▶ [Data provided]
(** a module-level name is not yet assigned, holds [None], or holds an
    object (objects of the three classes are true in a boolean context) *)
Inductive binding (A : Type) : Type :=
  | Unbound
  | PyNone
  | Obj (a : A).
Arguments Unbound {A}.
Arguments PyNone {A}.
Arguments Obj {A} a.

(** ** Collaborators

    The objects the program obtains from its libraries.  Each carries the
    one method the program calls on it; a method either returns or raises.
    Within one execution every method is called at most once, so a function
    of the arguments describes the call. *)

Section Collaborators.
Context `{PyFloat}.

(** one element of [query_results['matches']]: [match['id']],
    [match['score']] and [match['metadata']] *)
Record ScoredVector := {
  match_id : string;
  match_score : float;
  match_metadata : gmap string json;
}.

Record QueryResponse := { matches : list ScoredVector }.

(** [embedding_model.encode([text], convert_to_numpy=True).tolist()[0]] *)
Record SentenceTransformer := {
  encode : json → outcome (list float);
}.

(** [index.query(vector=..., top_k=..., include_metadata=...)] *)
Record Index := {
  query : list float → json → bool → outcome QueryResponse;
}.

(** [pc.Index(name)] *)
Record Pinecone := {
  pc_Index : string → outcome Index;
}.

(** what the process finds when it starts: [os.environ] and the two
    constructors [Pinecone(api_key=...)] and [SentenceTransformer(name)] *)
Record Environment := {
  os_environ : gmap string string;
  new_Pinecone : string → outcome Pinecone;
  new_SentenceTransformer : string → outcome SentenceTransformer;
}.

(** ** Module globals and the world *)

Record ServiceState := {
  pc : binding Pinecone;
  index : binding Index;
  embedding_model : binding SentenceTransformer;
}.

Inductive event : Type :=
  | EnvironGet (name : string)
  | NewPinecone (api_key : string)
  | OpenIndex (name : string)
  | LoadModel (name : string)
  | Stdout (line : string)
  | GetJson
  | Encode (text : json)
  | Query (vector : list float) (top_k : json) (include_metadata : bool).

Record World := {
  globals : ServiceState;
  trace : list event;
}.

(** ** Computations: state, trace and exceptions *)

Definition M (A : Type) : Type := World → outcome A * World.

Definition ret {A} (a : A) : M A := λ w, (Return a, w).

Definition raise {A} (e : exn) : M A := λ w, (Raise e, w).

Definition bind {A B} (m : M A) (k : A → M B) : M B :=
  λ w, match m w with
       | (Return a, w') => k a w'
       | (Raise e, w') => (Raise e, w')
       end.

(** [try: body except Exception as e: handler e] *)
Definition try_except {A} (body : M A) (handler : exn → M A) : M A :=
  λ w, match body w with
       | (Return a, w') => (Return a, w')
       | (Raise e, w') => handler e w'
       end.

(** a call that leaves the process: recorded, then its outcome *)
Definition external {A} (ev : event) (r : outcome A) : M A :=
  λ w, (r, {| globals := globals w; trace := trace w ++ [ev] |}).

(** an operator of the language that may raise *)
Definition lift {A} (r : outcome A) : M A := λ w, (r, w).

(** reading a global name *)
Definition load {A} (name : string) (get : ServiceState → binding A) : M (option A) :=
  λ w, match get (globals w) with
       | Unbound => (Raise (NameError name), w)
       | PyNone => (Return None, w)
       | Obj a => (Return (Some a), w)
       end.

(** assigning a global name *)
Definition store (update : ServiceState → ServiceState) : M unit :=
  λ w, (Return tt, {| globals := update (globals w); trace := trace w |}).

Definition set_pc (v : binding Pinecone) (s : ServiceState) : ServiceState :=
  {| pc := v; index := index s; embedding_model := embedding_model s |}.
Definition set_index (v : binding Index) (s : ServiceState) : ServiceState :=
  {| pc := pc s; index := v; embedding_model := embedding_model s |}.
Definition set_embedding_model (v : binding SentenceTransformer) (s : ServiceState)
  : ServiceState :=
  {| pc := pc s; index := index s; embedding_model := v |}.

(** [obj.attr] on a value that may be [None] *)
Definition attribute {A} (o : option A) (attr : string) : M A :=
  match o with
  | Some a => ret a
  | None => raise (AttributeError "NoneType" attr)
  end.

(** [not x] on a handle *)
Definition py_not {A} (o : option A) : bool :=
  match o with Some _ => false | None => true end.

(** [a or b] on conditions: [b] is evaluated only when [a] is false *)
Definition py_or (a b : M bool) : M bool :=
  bind a (λ x, if x then ret true else b).

Definition print (line : string) : M unit := external (Stdout line) (Return tt).

End Collaborators.

(** stdpp's monad notation ([x ← m; k] and [m ;; k]) for [M] *)
#[global] Instance M_ret `{PyFloat} : MRet M := @ret _.
#[global] Instance M_bind `{PyFloat} : MBind M := λ A B k m, bind m k.

(** ** The program: src/main.py *)

Section Program.
Context `{PyFloat}.

(** *** Configuration *)

Definition EMBEDDING_MODEL_NAME : string := "all-MiniLM-L6-v2".
Definition VECTOR_DIMENSION : Z := 384.
Definition INDEX_NAME : string := "kelleher-hvac-parts-free".
Definition PINECONE_REGION : string := "us-east-1".

(** *** Global initialisation (lines 16-34)

    Runs once, on a world whose three names are unbound.  [os.environ.get]
    returns [None] for a missing variable; [not KEY] also rejects the empty
    string. *)

Definition os_environ_get (env : Environment) (name : string) : M (option string) :=
  external (EnvironGet name) (Return (os_environ env !! name)).

Definition initialize (env : Environment) : M unit :=
  try_except
    (PINECECONE_KEY ← os_environ_get env "PINECONE_KEY";
     match PINECECONE_KEY with
     | None => raise (ValueError "PINECONE_KEY environment variable not set.")
     | Some key =>
         if String.eqb key ""
         then raise (ValueError "PINECONE_KEY environment variable not set.")
         else
           p ← external (NewPinecone key) (new_Pinecone env key);
           store (set_pc (Obj p));;
           ix ← external (OpenIndex INDEX_NAME) (pc_Index p INDEX_NAME);
           store (set_index (Obj ix));;
           (* Load the Sentence Transformer model globally *)
           m ← external (LoadModel EMBEDDING_MODEL_NAME)
                 (new_SentenceTransformer env EMBEDDING_MODEL_NAME);
           store (set_embedding_model (Obj m));;
           print "Initialization complete: Pinecone and SentenceTransformer loaded."
     end)
    (λ e,
       (* Log initialization errors to Cloud Logging *)
       print ("FATAL INITIALIZATION ERROR: " +:+ exn_str e);;
       store (set_pc PyNone);;
       store (set_embedding_model PyNone)).

(** the world in which the module starts to execute *)
Definition fresh : World :=
  {| globals := {| pc := Unbound; index := Unbound; embedding_model := Unbound |};
     trace := [] |}.

(** the process-wide state once the module has been imported *)
Definition boot (env : Environment) : World := snd (initialize env fresh).

(** *** Core logic (lines 37-65) *)

(** one iteration of the loop of lines 58-63: the dictionary appended to
    [matches] *)
Definition match_result (m : ScoredVector) : outcome json :=
  match match_metadata m !! "description" with
  | Some description =>
      Return (JDict {[ "part_number" := JStr (match_id m);
                       "description" := description;
                       "score" := JFloat (round (match_score m) 4) ]})
  | None => Raise (KeyError "description")
  end.

(** [for match in ms: matches.append(...)] *)
Fixpoint process_matches (ms : list ScoredVector) (acc : list json) : outcome (list json) :=
  match ms with
  | [] => Return acc
  | m :: rest =>
      match match_result m with
      | Return r => process_matches rest (acc ++ [r])
      | Raise e => Raise e
      end
  end.

Definition find_matching_parts (technician_description : json) (top_k : json)
  : M (string * list json) :=
  degraded ← py_or (em ← load "embedding_model" embedding_model; mret (py_not em))
                   (p ← load "pc" pc; mret (py_not p));
  if (degraded : bool) then mret ("Service not initialized.", [])
  else
    (* 1. Query Embedding *)
    em ← load "embedding_model" embedding_model;
    model ← attribute em "encode";
    query_vector ← external (Encode technician_description)
                     (encode model technician_description);
    (* 2. Vector DB Query *)
    ix ← load "index" index;
    idx ← attribute ix "query";
    query_results ← external (Query query_vector top_k true)
                      (query idx query_vector top_k true);
    (* 3. Process matches *)
    matches ← lift (process_matches (matches query_results) []);
    mret ("Success", matches).

(** the default of the parameter [top_k] *)
Definition find_matching_parts_default_top_k : json := JInt 3.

▶ [Your task] From the first line of the data above through the line containing "matches : list", set each line down again exactly; include both ends and omit everything else.

▶ [Answer box]
(** a module-level name is not yet assigned, holds [None], or holds an
    object (objects of the three classes are true in a boolean context) *)
Inductive binding (A : Type) : Type :=
  | Unbound
  | PyNone
  | Obj (a : A).
Arguments Unbound {A}.
Arguments PyNone {A}.
Arguments Obj {A} a.

(** ** Collaborators

    The objects the program obtains from its libraries.  Each carries the
    one method the program calls on it; a method either returns or raises.
    Within one execution every method is called at most once, so a function
    of the arguments describes the call. *)

Section Collaborators.
Context `{PyFloat}.

(** one element of [query_results['matches']]: [match['id']],
    [match['score']] and [match['metadata']] *)
Record ScoredVector := {
  match_id : string;
  match_score : float;
  match_metadata : gmap string json;
}.

Record QueryResponse := { matches : list ScoredVector }.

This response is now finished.